(** The committed entries of complete pages are the raw texts of their
    exchanges, in the order of the exchanges. *)
Lemma texts_run c from_date limit pages : forall offset,
  texts (run_exchanges c from_date limit offset pages)
  = flat_map page_entries pages.
Proof.
  induction pages as [| p pages IH]; intros offset; [ reflexivity | ].
  cbn [run_exchanges flat_map]. rewrite texts_app, IH.
  unfold page_exchanges, page_entries. cbn [texts map]. fold (texts (flat_map (bug_exchanges c) (p_bugs p))).
  rewrite texts_bugs. reflexivity.
Qed.

Lemma length_bug_entries xs :
  length (flat_map bug_entries xs) = (3 * length xs)%nat.
Proof.
  induction xs as [| x xs IH]; [ reflexivity | ].
  cbn [flat_map]. rewrite length_app, IH. unfold bug_entries.
  cbn [length]. lia.
Qed.

Lemma length_pages_entries pages :
  length (flat_map page_entries pages) = (length pages + 3 * bug_count pages)%nat.
Proof.
  induction pages as [| p pages IH]; [ reflexivity | ].
  cbn [flat_map]. rewrite length_app, IH. unfold page_entries, bug_count.
  cbn [length map]. rewrite length_bug_entries. simpl list_sum. lia.
Qed.

Lemma length_pages_yields pages :
  length (flat_map page_yields pages) = bug_count pages.
Proof.
  induction pages as [| p pages IH]; [ reflexivity | ].
  cbn [flat_map]. rewrite length_app, IH. unfold page_yields, bug_count.
  cbn [map]. rewrite length_map. reflexivity.
Qed.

▶ **Exercise aim**: The entries above should be copied out exactly, with none left out.

▶ **Solution to this problem**:
(** The committed entries of complete pages are the raw texts of their
    exchanges, in the order of the exchanges. *)
Lemma texts_run c from_date limit pages : forall offset,
  texts (run_exchanges c from_date limit offset pages)
  = flat_map page_entries pages.
Proof.
  induction pages as [| p pages IH]; intros offset; [ reflexivity | ].
  cbn [run_exchanges flat_map]. rewrite texts_app, IH.
  unfold page_exchanges, page_entries. cbn [texts map]. fold (texts (flat_map (bug_exchanges c) (p_bugs p))).
  rewrite texts_bugs. reflexivity.
Qed.

Lemma length_bug_entries xs :
  length (flat_map bug_entries xs) = (3 * length xs)%nat.
Proof.
  induction xs as [| x xs IH]; [ reflexivity | ].
  cbn [flat_map]. rewrite length_app, IH. unfold bug_entries.
  cbn [length]. lia.
Qed.

Lemma length_pages_entries pages :
  length (flat_map page_entries pages) = (length pages + 3 * bug_count pages)%nat.
Proof.
  induction pages as [| p pages IH]; [ reflexivity | ].
  cbn [flat_map]. rewrite length_app, IH. unfold page_entries, bug_count.
  cbn [length map]. rewrite length_bug_entries. simpl list_sum. lia.
Qed.

Lemma length_pages_yields pages :
  length (flat_map page_yields pages) = bug_count pages.
Proof.
  induction pages as [| p pages IH]; [ reflexivity | ].
  cbn [flat_map]. rewrite length_app, IH. unfold page_yields, bug_count.
  cbn [map]. rewrite length_map. reflexivity.
Qed.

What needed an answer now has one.